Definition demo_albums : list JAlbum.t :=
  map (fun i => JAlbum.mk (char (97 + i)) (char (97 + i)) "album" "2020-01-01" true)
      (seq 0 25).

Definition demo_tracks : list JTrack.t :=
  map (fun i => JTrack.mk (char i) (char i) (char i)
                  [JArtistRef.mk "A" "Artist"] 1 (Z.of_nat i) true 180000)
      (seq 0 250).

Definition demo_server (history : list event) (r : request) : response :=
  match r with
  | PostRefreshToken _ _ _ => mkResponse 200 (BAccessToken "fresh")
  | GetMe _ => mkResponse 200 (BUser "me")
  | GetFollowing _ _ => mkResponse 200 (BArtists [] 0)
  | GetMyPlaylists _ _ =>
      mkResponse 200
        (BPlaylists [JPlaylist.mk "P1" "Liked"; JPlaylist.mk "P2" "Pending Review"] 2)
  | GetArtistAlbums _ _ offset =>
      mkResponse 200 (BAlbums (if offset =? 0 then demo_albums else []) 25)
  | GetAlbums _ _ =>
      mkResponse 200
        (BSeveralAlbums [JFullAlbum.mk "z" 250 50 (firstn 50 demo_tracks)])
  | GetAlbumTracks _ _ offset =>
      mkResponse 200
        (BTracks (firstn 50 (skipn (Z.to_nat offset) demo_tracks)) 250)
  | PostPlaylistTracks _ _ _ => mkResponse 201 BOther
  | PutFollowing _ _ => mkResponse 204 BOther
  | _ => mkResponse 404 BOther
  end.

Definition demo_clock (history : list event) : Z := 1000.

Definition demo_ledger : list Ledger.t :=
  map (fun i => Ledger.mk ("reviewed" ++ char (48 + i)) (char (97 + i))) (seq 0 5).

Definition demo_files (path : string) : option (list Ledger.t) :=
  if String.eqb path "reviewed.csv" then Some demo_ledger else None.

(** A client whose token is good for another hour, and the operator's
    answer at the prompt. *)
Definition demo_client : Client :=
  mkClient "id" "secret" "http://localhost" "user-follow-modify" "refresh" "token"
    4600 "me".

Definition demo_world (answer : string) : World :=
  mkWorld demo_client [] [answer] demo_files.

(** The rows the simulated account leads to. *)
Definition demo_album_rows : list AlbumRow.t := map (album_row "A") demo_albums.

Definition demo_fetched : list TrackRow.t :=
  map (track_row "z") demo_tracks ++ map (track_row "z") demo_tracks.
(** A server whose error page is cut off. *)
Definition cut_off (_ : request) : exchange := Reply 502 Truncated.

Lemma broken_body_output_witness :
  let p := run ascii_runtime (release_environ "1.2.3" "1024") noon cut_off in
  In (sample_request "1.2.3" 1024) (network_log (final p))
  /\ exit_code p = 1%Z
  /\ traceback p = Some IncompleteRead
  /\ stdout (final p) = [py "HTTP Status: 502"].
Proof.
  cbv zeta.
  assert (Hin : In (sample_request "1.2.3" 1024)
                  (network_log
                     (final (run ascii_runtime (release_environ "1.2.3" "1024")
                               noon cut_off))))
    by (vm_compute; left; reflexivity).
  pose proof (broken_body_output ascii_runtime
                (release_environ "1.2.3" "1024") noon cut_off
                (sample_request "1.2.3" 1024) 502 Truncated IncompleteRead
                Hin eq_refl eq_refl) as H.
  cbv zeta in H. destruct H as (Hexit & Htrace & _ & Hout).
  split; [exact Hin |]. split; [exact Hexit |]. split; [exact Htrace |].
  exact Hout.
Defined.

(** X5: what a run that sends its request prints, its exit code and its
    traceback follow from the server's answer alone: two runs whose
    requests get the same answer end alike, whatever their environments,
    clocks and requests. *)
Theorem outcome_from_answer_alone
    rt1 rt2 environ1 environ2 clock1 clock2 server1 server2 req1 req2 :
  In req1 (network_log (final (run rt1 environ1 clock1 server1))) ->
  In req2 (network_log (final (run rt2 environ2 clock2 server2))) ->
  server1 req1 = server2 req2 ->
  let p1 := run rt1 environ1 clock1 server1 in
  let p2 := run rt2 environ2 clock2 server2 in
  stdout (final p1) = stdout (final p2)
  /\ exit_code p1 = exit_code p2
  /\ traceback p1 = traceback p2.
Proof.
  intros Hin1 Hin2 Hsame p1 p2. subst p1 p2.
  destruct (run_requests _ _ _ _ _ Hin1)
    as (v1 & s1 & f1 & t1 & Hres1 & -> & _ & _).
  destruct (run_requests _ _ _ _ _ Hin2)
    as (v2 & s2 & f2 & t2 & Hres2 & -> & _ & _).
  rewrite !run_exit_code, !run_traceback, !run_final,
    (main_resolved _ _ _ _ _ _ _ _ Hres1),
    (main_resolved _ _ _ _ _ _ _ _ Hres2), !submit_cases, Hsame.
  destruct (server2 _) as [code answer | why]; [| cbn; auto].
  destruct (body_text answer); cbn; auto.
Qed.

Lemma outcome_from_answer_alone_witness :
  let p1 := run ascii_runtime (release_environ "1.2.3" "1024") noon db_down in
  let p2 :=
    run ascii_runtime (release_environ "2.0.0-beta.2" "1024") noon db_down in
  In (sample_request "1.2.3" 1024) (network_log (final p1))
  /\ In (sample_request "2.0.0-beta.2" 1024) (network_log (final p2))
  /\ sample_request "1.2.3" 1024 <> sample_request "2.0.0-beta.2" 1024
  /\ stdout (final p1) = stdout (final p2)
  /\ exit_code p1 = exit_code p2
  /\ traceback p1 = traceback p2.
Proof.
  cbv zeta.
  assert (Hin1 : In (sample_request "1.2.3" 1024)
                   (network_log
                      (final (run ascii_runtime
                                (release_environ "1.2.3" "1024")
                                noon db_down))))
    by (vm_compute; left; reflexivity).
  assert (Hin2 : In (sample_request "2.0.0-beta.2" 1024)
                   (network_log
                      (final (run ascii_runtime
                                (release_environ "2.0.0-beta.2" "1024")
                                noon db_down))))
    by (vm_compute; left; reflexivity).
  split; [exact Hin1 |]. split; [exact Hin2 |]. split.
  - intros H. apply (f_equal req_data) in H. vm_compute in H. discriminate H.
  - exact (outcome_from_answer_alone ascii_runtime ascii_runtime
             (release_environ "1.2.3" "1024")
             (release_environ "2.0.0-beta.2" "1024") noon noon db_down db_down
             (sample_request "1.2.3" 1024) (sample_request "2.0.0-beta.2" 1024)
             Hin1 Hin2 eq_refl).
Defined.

...

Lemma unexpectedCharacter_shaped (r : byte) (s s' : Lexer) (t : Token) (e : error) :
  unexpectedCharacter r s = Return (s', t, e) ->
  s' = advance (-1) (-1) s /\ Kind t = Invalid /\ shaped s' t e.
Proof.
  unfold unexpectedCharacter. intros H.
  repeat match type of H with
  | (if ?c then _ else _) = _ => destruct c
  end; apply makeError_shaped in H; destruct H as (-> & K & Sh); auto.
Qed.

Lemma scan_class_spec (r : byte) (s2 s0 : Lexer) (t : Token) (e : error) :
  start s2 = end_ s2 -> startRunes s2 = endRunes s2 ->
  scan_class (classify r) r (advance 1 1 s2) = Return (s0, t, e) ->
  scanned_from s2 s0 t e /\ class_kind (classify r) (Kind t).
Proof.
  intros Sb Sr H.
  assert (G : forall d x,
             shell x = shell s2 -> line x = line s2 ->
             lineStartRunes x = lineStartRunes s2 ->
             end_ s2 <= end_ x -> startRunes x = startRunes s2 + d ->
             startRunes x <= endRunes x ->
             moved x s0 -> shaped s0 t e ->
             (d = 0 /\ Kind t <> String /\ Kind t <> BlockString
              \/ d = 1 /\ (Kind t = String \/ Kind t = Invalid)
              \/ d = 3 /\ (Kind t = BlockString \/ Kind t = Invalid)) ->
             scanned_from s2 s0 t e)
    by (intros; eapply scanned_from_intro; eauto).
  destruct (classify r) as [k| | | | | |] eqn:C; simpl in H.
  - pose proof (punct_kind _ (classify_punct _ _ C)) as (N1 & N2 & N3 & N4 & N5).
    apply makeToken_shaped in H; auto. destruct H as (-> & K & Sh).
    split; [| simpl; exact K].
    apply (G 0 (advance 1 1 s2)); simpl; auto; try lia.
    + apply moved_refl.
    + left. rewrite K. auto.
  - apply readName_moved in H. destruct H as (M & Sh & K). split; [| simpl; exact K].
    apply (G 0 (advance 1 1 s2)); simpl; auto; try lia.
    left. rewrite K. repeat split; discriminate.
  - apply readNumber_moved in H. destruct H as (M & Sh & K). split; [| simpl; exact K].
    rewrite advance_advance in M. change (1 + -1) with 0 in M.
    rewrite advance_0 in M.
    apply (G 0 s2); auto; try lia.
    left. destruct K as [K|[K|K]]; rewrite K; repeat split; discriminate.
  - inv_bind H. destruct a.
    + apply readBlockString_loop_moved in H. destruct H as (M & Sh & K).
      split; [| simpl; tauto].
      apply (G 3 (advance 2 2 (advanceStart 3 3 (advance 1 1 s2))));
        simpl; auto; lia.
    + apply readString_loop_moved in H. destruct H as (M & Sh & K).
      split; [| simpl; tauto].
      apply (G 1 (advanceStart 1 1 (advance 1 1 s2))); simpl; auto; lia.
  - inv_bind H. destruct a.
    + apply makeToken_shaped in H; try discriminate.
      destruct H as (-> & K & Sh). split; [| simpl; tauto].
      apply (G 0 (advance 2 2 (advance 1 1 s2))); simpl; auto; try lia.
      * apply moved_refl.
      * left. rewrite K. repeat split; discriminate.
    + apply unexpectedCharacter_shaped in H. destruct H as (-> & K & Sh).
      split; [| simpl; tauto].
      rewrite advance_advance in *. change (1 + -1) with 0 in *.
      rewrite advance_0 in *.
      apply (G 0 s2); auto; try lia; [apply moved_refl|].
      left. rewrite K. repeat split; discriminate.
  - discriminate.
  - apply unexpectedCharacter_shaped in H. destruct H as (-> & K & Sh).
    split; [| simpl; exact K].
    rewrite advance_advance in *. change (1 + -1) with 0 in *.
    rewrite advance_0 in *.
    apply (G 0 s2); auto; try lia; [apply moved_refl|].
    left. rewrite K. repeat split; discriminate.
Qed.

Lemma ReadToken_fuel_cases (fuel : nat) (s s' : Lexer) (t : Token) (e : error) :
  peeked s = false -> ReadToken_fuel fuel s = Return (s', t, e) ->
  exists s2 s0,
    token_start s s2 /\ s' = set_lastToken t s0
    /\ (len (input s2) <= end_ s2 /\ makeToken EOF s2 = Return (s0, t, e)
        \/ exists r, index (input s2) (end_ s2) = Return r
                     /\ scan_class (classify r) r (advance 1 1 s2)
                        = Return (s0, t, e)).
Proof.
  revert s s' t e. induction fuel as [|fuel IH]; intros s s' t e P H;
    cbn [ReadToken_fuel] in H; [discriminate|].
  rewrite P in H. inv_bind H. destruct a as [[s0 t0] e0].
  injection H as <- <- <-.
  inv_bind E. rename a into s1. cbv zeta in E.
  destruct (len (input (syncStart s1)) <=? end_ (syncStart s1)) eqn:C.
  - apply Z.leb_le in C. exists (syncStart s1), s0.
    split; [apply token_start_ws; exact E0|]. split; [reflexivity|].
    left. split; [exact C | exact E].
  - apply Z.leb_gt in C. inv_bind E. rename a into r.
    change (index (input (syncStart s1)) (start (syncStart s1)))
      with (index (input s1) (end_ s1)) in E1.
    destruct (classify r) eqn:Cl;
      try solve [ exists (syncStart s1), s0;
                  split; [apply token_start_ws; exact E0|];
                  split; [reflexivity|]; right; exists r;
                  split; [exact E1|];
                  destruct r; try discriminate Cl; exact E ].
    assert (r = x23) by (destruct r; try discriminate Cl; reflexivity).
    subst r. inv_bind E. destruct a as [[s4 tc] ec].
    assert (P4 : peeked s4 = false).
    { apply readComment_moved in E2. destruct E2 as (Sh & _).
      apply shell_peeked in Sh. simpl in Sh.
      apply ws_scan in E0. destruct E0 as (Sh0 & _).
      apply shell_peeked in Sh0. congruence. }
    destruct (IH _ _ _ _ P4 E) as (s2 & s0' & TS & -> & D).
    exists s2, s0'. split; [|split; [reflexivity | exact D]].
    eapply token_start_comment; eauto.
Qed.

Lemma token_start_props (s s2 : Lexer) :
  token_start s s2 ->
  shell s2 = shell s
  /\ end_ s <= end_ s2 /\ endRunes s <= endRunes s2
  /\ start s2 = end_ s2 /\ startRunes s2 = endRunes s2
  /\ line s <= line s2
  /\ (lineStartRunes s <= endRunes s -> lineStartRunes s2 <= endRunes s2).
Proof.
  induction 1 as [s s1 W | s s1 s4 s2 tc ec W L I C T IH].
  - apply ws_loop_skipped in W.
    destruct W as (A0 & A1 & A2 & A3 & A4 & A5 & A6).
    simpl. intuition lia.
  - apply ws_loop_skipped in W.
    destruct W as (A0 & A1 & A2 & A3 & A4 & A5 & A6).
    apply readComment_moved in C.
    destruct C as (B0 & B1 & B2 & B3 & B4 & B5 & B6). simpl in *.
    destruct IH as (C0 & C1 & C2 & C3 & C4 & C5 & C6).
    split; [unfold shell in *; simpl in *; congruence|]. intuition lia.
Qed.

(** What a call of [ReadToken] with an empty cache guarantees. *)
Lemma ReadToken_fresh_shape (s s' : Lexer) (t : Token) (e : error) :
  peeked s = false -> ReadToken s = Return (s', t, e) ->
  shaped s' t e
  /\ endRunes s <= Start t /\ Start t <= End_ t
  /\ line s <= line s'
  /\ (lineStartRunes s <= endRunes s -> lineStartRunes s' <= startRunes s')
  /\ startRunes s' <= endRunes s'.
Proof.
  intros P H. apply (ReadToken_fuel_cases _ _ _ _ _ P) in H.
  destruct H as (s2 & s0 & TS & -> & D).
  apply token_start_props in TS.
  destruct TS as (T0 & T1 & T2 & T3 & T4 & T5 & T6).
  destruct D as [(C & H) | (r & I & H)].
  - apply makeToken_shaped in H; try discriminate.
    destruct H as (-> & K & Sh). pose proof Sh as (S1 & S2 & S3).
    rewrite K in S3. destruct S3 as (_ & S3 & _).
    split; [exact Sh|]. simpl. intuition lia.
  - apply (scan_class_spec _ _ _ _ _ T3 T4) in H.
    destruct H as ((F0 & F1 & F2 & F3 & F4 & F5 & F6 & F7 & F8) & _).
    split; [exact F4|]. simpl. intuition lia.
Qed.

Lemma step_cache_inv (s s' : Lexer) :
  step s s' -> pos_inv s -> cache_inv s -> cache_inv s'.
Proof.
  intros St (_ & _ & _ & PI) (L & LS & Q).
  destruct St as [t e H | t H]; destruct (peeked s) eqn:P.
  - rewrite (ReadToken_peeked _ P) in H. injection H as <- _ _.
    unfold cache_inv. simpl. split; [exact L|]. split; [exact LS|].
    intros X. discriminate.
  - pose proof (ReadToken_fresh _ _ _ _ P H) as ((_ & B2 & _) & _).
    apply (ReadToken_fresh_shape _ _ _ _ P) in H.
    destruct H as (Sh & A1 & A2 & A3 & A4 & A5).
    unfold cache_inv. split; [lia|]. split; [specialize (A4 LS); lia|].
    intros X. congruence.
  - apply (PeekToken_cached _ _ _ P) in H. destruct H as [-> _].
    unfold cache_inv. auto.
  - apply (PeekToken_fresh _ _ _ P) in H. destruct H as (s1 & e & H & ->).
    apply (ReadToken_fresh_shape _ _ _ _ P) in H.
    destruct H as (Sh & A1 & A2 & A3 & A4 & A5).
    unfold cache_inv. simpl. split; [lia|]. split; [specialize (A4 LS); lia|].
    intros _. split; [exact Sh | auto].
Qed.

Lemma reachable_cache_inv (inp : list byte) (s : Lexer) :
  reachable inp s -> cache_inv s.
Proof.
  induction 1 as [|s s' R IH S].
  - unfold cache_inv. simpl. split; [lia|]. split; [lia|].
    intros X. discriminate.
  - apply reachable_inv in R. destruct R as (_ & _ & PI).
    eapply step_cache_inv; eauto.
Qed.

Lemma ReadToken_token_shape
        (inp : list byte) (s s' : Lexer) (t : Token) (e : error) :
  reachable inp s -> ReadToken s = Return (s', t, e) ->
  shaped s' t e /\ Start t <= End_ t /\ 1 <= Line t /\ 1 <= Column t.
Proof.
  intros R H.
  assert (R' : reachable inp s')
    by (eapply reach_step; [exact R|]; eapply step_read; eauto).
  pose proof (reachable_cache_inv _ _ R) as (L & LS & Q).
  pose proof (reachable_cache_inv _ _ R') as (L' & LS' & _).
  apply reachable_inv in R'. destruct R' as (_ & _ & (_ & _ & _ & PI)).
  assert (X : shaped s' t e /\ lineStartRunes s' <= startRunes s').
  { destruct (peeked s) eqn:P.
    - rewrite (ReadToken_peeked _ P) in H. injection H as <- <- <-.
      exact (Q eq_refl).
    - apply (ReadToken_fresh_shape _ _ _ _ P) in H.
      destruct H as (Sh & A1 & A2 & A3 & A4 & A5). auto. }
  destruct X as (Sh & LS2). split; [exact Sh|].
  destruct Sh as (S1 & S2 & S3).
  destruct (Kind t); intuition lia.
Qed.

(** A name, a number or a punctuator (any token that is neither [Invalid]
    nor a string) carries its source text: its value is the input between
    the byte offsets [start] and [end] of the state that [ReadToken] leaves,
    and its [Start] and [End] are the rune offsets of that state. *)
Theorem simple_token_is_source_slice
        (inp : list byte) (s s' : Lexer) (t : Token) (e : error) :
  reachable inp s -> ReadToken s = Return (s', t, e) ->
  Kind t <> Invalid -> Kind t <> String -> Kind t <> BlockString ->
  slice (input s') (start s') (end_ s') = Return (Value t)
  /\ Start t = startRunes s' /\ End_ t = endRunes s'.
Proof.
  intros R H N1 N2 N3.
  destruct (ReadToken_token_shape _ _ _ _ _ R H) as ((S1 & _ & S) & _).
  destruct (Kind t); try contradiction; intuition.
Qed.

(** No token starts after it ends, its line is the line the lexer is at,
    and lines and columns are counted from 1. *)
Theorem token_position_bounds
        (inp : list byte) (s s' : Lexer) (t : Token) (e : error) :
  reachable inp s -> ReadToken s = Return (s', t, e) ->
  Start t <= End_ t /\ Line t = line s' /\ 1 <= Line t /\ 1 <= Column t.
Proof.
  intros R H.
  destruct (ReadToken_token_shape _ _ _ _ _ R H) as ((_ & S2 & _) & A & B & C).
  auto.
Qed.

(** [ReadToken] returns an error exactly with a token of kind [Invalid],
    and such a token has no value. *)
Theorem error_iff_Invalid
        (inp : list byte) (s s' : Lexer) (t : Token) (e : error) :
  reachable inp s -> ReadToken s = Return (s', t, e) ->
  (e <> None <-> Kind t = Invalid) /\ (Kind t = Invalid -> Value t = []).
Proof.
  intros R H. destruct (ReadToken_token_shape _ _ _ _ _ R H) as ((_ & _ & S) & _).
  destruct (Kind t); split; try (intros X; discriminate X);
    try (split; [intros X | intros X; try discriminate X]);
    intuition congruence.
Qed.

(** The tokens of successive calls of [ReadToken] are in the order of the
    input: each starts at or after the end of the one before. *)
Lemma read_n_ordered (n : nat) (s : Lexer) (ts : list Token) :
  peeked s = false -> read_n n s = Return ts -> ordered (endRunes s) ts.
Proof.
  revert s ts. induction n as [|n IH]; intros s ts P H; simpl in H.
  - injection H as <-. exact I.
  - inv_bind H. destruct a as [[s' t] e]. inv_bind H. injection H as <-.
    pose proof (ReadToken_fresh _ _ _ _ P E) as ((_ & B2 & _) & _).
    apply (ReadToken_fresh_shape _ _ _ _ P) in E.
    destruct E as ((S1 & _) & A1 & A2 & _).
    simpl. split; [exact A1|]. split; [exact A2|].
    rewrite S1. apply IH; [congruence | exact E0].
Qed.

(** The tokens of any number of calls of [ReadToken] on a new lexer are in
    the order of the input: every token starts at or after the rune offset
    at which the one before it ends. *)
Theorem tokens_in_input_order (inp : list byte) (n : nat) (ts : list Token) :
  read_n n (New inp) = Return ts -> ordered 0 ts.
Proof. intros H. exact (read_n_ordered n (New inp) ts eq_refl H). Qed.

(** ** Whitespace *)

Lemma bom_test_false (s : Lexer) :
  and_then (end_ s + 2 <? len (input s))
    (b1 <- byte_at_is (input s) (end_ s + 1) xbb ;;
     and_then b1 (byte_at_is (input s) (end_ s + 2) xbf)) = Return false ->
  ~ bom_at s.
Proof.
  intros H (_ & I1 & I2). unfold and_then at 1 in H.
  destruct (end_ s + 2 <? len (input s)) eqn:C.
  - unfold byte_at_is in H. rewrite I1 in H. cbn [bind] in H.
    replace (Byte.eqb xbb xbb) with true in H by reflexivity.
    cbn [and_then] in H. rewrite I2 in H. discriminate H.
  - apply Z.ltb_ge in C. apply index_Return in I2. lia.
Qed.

What to do:
Only one stretch of the entries above is wanted: the lines from the one containing "unfold cache_inv. simpl. split; [exact" through the one containing "and its [Start]". Please reproduce it exactly.

Completed exercise:
    unfold cache_inv. simpl. split; [exact L|]. split; [exact LS|].
    intros X. discriminate.
  - pose proof (ReadToken_fresh _ _ _ _ P H) as ((_ & B2 & _) & _).
    apply (ReadToken_fresh_shape _ _ _ _ P) in H.
    destruct H as (Sh & A1 & A2 & A3 & A4 & A5).
    unfold cache_inv. split; [lia|]. split; [specialize (A4 LS); lia|].
    intros X. congruence.
  - apply (PeekToken_cached _ _ _ P) in H. destruct H as [-> _].
    unfold cache_inv. auto.
  - apply (PeekToken_fresh _ _ _ P) in H. destruct H as (s1 & e & H & ->).
    apply (ReadToken_fresh_shape _ _ _ _ P) in H.
    destruct H as (Sh & A1 & A2 & A3 & A4 & A5).
    unfold cache_inv. simpl. split; [lia|]. split; [specialize (A4 LS); lia|].
    intros _. split; [exact Sh | auto].
Qed.

Lemma reachable_cache_inv (inp : list byte) (s : Lexer) :
  reachable inp s -> cache_inv s.
Proof.
  induction 1 as [|s s' R IH S].
  - unfold cache_inv. simpl. split; [lia|]. split; [lia|].
    intros X. discriminate.
  - apply reachable_inv in R. destruct R as (_ & _ & PI).
    eapply step_cache_inv; eauto.
Qed.

Lemma ReadToken_token_shape
        (inp : list byte) (s s' : Lexer) (t : Token) (e : error) :
  reachable inp s -> ReadToken s = Return (s', t, e) ->
  shaped s' t e /\ Start t <= End_ t /\ 1 <= Line t /\ 1 <= Column t.
Proof.
  intros R H.
  assert (R' : reachable inp s')
    by (eapply reach_step; [exact R|]; eapply step_read; eauto).
  pose proof (reachable_cache_inv _ _ R) as (L & LS & Q).
  pose proof (reachable_cache_inv _ _ R') as (L' & LS' & _).
  apply reachable_inv in R'. destruct R' as (_ & _ & (_ & _ & _ & PI)).
  assert (X : shaped s' t e /\ lineStartRunes s' <= startRunes s').
  { destruct (peeked s) eqn:P.
    - rewrite (ReadToken_peeked _ P) in H. injection H as <- <- <-.
      exact (Q eq_refl).
    - apply (ReadToken_fresh_shape _ _ _ _ P) in H.
      destruct H as (Sh & A1 & A2 & A3 & A4 & A5). auto. }
  destruct X as (Sh & LS2). split; [exact Sh|].
  destruct Sh as (S1 & S2 & S3).
  destruct (Kind t); intuition lia.
Qed.

(** A name, a number or a punctuator (any token that is neither [Invalid]
    nor a string) carries its source text: its value is the input between
    the byte offsets [start] and [end] of the state that [ReadToken] leaves,
    and its [Start] and [End] are the rune offsets of that state. *)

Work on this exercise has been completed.